Would you write out all of the entries below, exactly as they stand?
BEGIN EXTRACTED DATA
Lemma report_bounds (bs : list (list json)) :
  (length (kept (concat bs)) <= list_sum (map batch_report bs) <= length (concat bs))%nat.
Proof.
  induction bs as [ | b bs IH]; [cbn; lia | ].
  cbn [concat map]. rewrite kept_app, !length_app.
  change (list_sum (batch_report b :: map batch_report bs))
    with (batch_report b + list_sum (map batch_report bs))%nat.
  pose proof (batch_report_bounds b). lia.
Qed.

Lemma report_zero (bs : list (list json)) :
  list_sum (map batch_report bs) = 0%nat <-> kept (concat bs) = [].
Proof.
  induction bs as [ | b bs IH]; [cbn; tauto | ].
  cbn [concat map]. rewrite kept_app.
  change (list_sum (batch_report b :: map batch_report bs))
    with (batch_report b + list_sum (map batch_report bs))%nat.
  split.
  - intros H. apply Nat.eq_add_0 in H as [Hb Hbs].
    apply IH in Hbs. rewrite Hbs, app_nil_r.
    pose proof (batch_report_bounds b) as Hbound.
    destruct (kept b); [reflexivity | cbn [length] in Hbound; lia].
  - intros H. apply app_eq_nil in H as [Hb Hbs].
    apply IH in Hbs. rewrite Hbs. unfold batch_report. now rewrite Hb.
Qed.

Lemma report_count_bounds (features : list json) :
  (length (kept features) <= reported_count features <= length features)%nat /\
  (reported_count features = 0%nat <-> kept features = []) /\
  (Forall (fun f => insertable f = true) features ->
   reported_count features = length (kept features)).
Proof.
  unfold reported_count.
  pose proof (report_bounds (batches features)) as Hb.
  pose proof (report_zero (batches features)) as Hz.
  rewrite concat_batches in Hb, Hz. split; [exact Hb | ]. split; [exact Hz | ].
  intros Hall. assert (length (kept features) = length features) as Hlen.
  { rewrite kept_length. clear Hb Hz.
    induction Hall as [ | f l Hf _ IH]; [reflexivity | ].
    cbn [List.filter]. rewrite Hf. cbn [length]. now rewrite IH. }
  lia.
Qed.

Lemma new_rows_columns (ps : list (string * json)) (next : Z) :
  map columns (new_rows ps next)
  = map (fun p => (Some (fst p), Some (pg_text (snd p)))) ps.
Proof.
  revert next. induction ps as [ | [g t] ps IH]; intros next; [reflexivity | ].
  cbn [new_rows map]. now rewrite IH.
Qed.

Lemma new_rows_ids (ps : list (string * json)) (next : Z) :
  map row_id (new_rows ps next)
  = map (fun k => next + Z.of_nat k) (seq 0 (length ps)).
Proof.
  revert next. induction ps as [ | [g t] ps IH]; intros next; [reflexivity | ].
  cbn [new_rows map length seq row_id]. rewrite IH, <- seq_shift, map_map.
  f_equal; [lia | ]. apply map_ext. intros k. lia.
Qed.

Lemma new_rows_length (ps : list (string * json)) (next : Z) :
  length (new_rows ps next) = length ps.
Proof.
  pose proof (f_equal (@length _) (new_rows_ids ps next)) as H.
  now rewrite !length_map, length_seq in H.
Qed.

(** X12.  After a successful upload (status 200), the count in the success
    message is never smaller than the number of rows the table now holds
    and never larger than the number of features in the file; it is 0
    exactly when the table is left empty, and it is the number of rows of
    the table when every feature of the file is kept. *)
Theorem reported_count_bounds (w : world) (filename : string) (resp : response) :
  let path := path_resolve uploadsDir filename in
  let run := post_upload (Some filename) w in
  fst run = inr resp ->
  status resp = 200 ->
  exists (features : list json) (insertCount : nat),
    uploaded_features (files w !! path) = Some features /\
    body resp = MessageBody (success_message insertCount) /\
    (length (landuse (db (snd run))) <= insertCount <= length features)%nat /\
    (insertCount = 0%nat <-> landuse (db (snd run)) = []) /\
    (Forall (fun f => insertable f = true) features ->
     insertCount = length (landuse (db (snd run))) /\
     insertCount = length features).
Proof.
  intros path run Hresp Hstatus. subst run.
  destruct (post_upload_spec filename w) as (r & w' & evs & Hrun & _ & _ & Hcases).
  fold path in Hcases. rewrite Hrun in Hresp |- *. cbn [fst snd] in *.
  injection Hresp as ->.
  destruct Hcases as [(features & inner & Hup & _ & -> & Hdb & _)
                     | (e & w1 & ok & inner & _ & -> & _)]; [ | discriminate].
  exists features, (reported_count features). split; [exact Hup | ].
  split; [reflexivity | ]. rewrite Hdb. cbn [landuse]. unfold replacement.
  destruct (report_count_bounds features) as (Hb & Hz & Hall).
  rewrite new_rows_length. split; [exact Hb | ]. split.
  - rewrite Hz. split; [now intros -> | ].
    intros H. apply (f_equal (@length _)) in H. rewrite new_rows_length in H.
    cbn [length] in H. now apply length_zero_iff_nil.
  - intros Hf. specialize (Hall Hf). split; [exact Hall | ].
    rewrite Hall, kept_length. clear -Hf.
    induction Hf as [ | f l Hf _ IH]; [reflexivity | ].
    cbn [List.filter]. rewrite Hf. cbn [length]. now rewrite IH.
Qed.

(** X13.  After a successful upload the table holds one row per kept
    feature, in input order, with the serialised geometry and the label of
    that feature and with consecutive identifiers that continue the
    sequence: nothing of the old table is left, and what the columns hold
    does not depend on what the table held before. *)
Theorem upload_replaces_table (w : world) (filename : string) (resp : response) :
  let path := path_resolve uploadsDir filename in
  let run := post_upload (Some filename) w in
  fst run = inr resp ->
  status resp = 200 ->
  exists features,
    uploaded_features (files w !! path) = Some features /\
    map columns (landuse (db (snd run)))
    = map (fun f => match geometry_of f, type_of f with
                    | Some g, Some t => (Some (JSON_stringify g), Some (pg_text t))
                    | _, _ => (None, None)
                    end) (List.filter insertable features) /\
    map row_id (landuse (db (snd run)))
    = map (fun k => landuse_id_seq (db w) + Z.of_nat k)
          (seq 0 (length (List.filter insertable features))) /\
    landuse_id_seq (db (snd run))
    = landuse_id_seq (db w) + Z.of_nat (length (List.filter insertable features)).
Proof.
  intros path run Hresp Hstatus. subst run.
  destruct (post_upload_spec filename w) as (r & w' & evs & Hrun & _ & _ & Hcases).
  fold path in Hcases. rewrite Hrun in Hresp |- *. cbn [fst snd] in *.
  injection Hresp as ->.
  destruct Hcases as [(features & inner & Hup & _ & -> & Hdb & _)
                     | (e & w1 & ok & inner & _ & -> & _)]; [ | discriminate].
  exists features. split; [exact Hup | ]. rewrite Hdb. cbn [landuse landuse_id_seq].
  unfold replacement. rewrite new_rows_columns, new_rows_ids, kept_length.
  split; [ | split; reflexivity].
  clear. induction features as [ | f l IH]; [reflexivity | ].
  cbn [kept flat_map List.filter]. fold (kept l). rewrite map_app, IH.
  unfold row_of. destruct (insertable f) eqn:Hi; cbn [map].
  - unfold insertable in Hi. apply andb_true_iff in Hi as [Hg Ht].
    destruct (geometry_of f) as [g | ]; [ | discriminate].
    destruct (type_of f) as [t | ]; [ | discriminate]. reflexivity.
  - destruct (geometry_of f), (type_of f); reflexivity.
Qed.

(* ===================================================================== *)
(** ** Further properties: reading after an upload, and paging *)
(* ===================================================================== *)

Lemma new_rows_lower (ps : list (string * json)) (next : Z) :
  Forall (fun r => next <= row_id r) (new_rows ps next).
Proof.
  revert next. induction ps as [ | [g t] ps IH]; intros next; cbn [new_rows].
  - constructor.
  - constructor; [cbn; lia | ].
    eapply List.Forall_impl; [ | apply IH]. cbn. intros r Hr. lia.
Qed.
END EXTRACTED DATA
RESULT BELOW:
Lemma report_bounds (bs : list (list json)) :
  (length (kept (concat bs)) <= list_sum (map batch_report bs) <= length (concat bs))%nat.
Proof.
  induction bs as [ | b bs IH]; [cbn; lia | ].
  cbn [concat map]. rewrite kept_app, !length_app.
  change (list_sum (batch_report b :: map batch_report bs))
    with (batch_report b + list_sum (map batch_report bs))%nat.
  pose proof (batch_report_bounds b). lia.
Qed.

Lemma report_zero (bs : list (list json)) :
  list_sum (map batch_report bs) = 0%nat <-> kept (concat bs) = [].
Proof.
  induction bs as [ | b bs IH]; [cbn; tauto | ].
  cbn [concat map]. rewrite kept_app.
  change (list_sum (batch_report b :: map batch_report bs))
    with (batch_report b + list_sum (map batch_report bs))%nat.
  split.
  - intros H. apply Nat.eq_add_0 in H as [Hb Hbs].
    apply IH in Hbs. rewrite Hbs, app_nil_r.
    pose proof (batch_report_bounds b) as Hbound.
    destruct (kept b); [reflexivity | cbn [length] in Hbound; lia].
  - intros H. apply app_eq_nil in H as [Hb Hbs].
    apply IH in Hbs. rewrite Hbs. unfold batch_report. now rewrite Hb.
Qed.

Lemma report_count_bounds (features : list json) :
  (length (kept features) <= reported_count features <= length features)%nat /\
  (reported_count features = 0%nat <-> kept features = []) /\
  (Forall (fun f => insertable f = true) features ->
   reported_count features = length (kept features)).
Proof.
  unfold reported_count.
  pose proof (report_bounds (batches features)) as Hb.
  pose proof (report_zero (batches features)) as Hz.
  rewrite concat_batches in Hb, Hz. split; [exact Hb | ]. split; [exact Hz | ].
  intros Hall. assert (length (kept features) = length features) as Hlen.
  { rewrite kept_length. clear Hb Hz.
    induction Hall as [ | f l Hf _ IH]; [reflexivity | ].
    cbn [List.filter]. rewrite Hf. cbn [length]. now rewrite IH. }
  lia.
Qed.

Lemma new_rows_columns (ps : list (string * json)) (next : Z) :
  map columns (new_rows ps next)
  = map (fun p => (Some (fst p), Some (pg_text (snd p)))) ps.
Proof.
  revert next. induction ps as [ | [g t] ps IH]; intros next; [reflexivity | ].
  cbn [new_rows map]. now rewrite IH.
Qed.

Lemma new_rows_ids (ps : list (string * json)) (next : Z) :
  map row_id (new_rows ps next)
  = map (fun k => next + Z.of_nat k) (seq 0 (length ps)).
Proof.
  revert next. induction ps as [ | [g t] ps IH]; intros next; [reflexivity | ].
  cbn [new_rows map length seq row_id]. rewrite IH, <- seq_shift, map_map.
  f_equal; [lia | ]. apply map_ext. intros k. lia.
Qed.

Lemma new_rows_length (ps : list (string * json)) (next : Z) :
  length (new_rows ps next) = length ps.
Proof.
  pose proof (f_equal (@length _) (new_rows_ids ps next)) as H.
  now rewrite !length_map, length_seq in H.
Qed.

(** X12.  After a successful upload (status 200), the count in the success
    message is never smaller than the number of rows the table now holds
    and never larger than the number of features in the file; it is 0
    exactly when the table is left empty, and it is the number of rows of
    the table when every feature of the file is kept. *)
Theorem reported_count_bounds (w : world) (filename : string) (resp : response) :
  let path := path_resolve uploadsDir filename in
  let run := post_upload (Some filename) w in
  fst run = inr resp ->
  status resp = 200 ->
  exists (features : list json) (insertCount : nat),
    uploaded_features (files w !! path) = Some features /\
    body resp = MessageBody (success_message insertCount) /\
    (length (landuse (db (snd run))) <= insertCount <= length features)%nat /\
    (insertCount = 0%nat <-> landuse (db (snd run)) = []) /\
    (Forall (fun f => insertable f = true) features ->
     insertCount = length (landuse (db (snd run))) /\
     insertCount = length features).
Proof.
  intros path run Hresp Hstatus. subst run.
  destruct (post_upload_spec filename w) as (r & w' & evs & Hrun & _ & _ & Hcases).
  fold path in Hcases. rewrite Hrun in Hresp |- *. cbn [fst snd] in *.
  injection Hresp as ->.
  destruct Hcases as [(features & inner & Hup & _ & -> & Hdb & _)
                     | (e & w1 & ok & inner & _ & -> & _)]; [ | discriminate].
  exists features, (reported_count features). split; [exact Hup | ].
  split; [reflexivity | ]. rewrite Hdb. cbn [landuse]. unfold replacement.
  destruct (report_count_bounds features) as (Hb & Hz & Hall).
  rewrite new_rows_length. split; [exact Hb | ]. split.
  - rewrite Hz. split; [now intros -> | ].
    intros H. apply (f_equal (@length _)) in H. rewrite new_rows_length in H.
    cbn [length] in H. now apply length_zero_iff_nil.
  - intros Hf. specialize (Hall Hf). split; [exact Hall | ].
    rewrite Hall, kept_length. clear -Hf.
    induction Hf as [ | f l Hf _ IH]; [reflexivity | ].
    cbn [List.filter]. rewrite Hf. cbn [length]. now rewrite IH.
Qed.

(** X13.  After a successful upload the table holds one row per kept
    feature, in input order, with the serialised geometry and the label of
    that feature and with consecutive identifiers that continue the
    sequence: nothing of the old table is left, and what the columns hold
    does not depend on what the table held before. *)
Theorem upload_replaces_table (w : world) (filename : string) (resp : response) :
  let path := path_resolve uploadsDir filename in
  let run := post_upload (Some filename) w in
  fst run = inr resp ->
  status resp = 200 ->
  exists features,
    uploaded_features (files w !! path) = Some features /\
    map columns (landuse (db (snd run)))
    = map (fun f => match geometry_of f, type_of f with
                    | Some g, Some t => (Some (JSON_stringify g), Some (pg_text t))
                    | _, _ => (None, None)
                    end) (List.filter insertable features) /\
    map row_id (landuse (db (snd run)))
    = map (fun k => landuse_id_seq (db w) + Z.of_nat k)
          (seq 0 (length (List.filter insertable features))) /\
    landuse_id_seq (db (snd run))
    = landuse_id_seq (db w) + Z.of_nat (length (List.filter insertable features)).
Proof.
  intros path run Hresp Hstatus. subst run.
  destruct (post_upload_spec filename w) as (r & w' & evs & Hrun & _ & _ & Hcases).
  fold path in Hcases. rewrite Hrun in Hresp |- *. cbn [fst snd] in *.
  injection Hresp as ->.
  destruct Hcases as [(features & inner & Hup & _ & -> & Hdb & _)
                     | (e & w1 & ok & inner & _ & -> & _)]; [ | discriminate].
  exists features. split; [exact Hup | ]. rewrite Hdb. cbn [landuse landuse_id_seq].
  unfold replacement. rewrite new_rows_columns, new_rows_ids, kept_length.
  split; [ | split; reflexivity].
  clear. induction features as [ | f l IH]; [reflexivity | ].
  cbn [kept flat_map List.filter]. fold (kept l). rewrite map_app, IH.
  unfold row_of. destruct (insertable f) eqn:Hi; cbn [map].
  - unfold insertable in Hi. apply andb_true_iff in Hi as [Hg Ht].
    destruct (geometry_of f) as [g | ]; [ | discriminate].
    destruct (type_of f) as [t | ]; [ | discriminate]. reflexivity.
  - destruct (geometry_of f), (type_of f); reflexivity.
Qed.

(* ===================================================================== *)
(** ** Further properties: reading after an upload, and paging *)
(* ===================================================================== *)

Lemma new_rows_lower (ps : list (string * json)) (next : Z) :
  Forall (fun r => next <= row_id r) (new_rows ps next).
Proof.
  revert next. induction ps as [ | [g t] ps IH]; intros next; cbn [new_rows].
  - constructor.
  - constructor; [cbn; lia | ].
    eapply List.Forall_impl; [ | apply IH]. cbn. intros r Hr. lia.
Qed.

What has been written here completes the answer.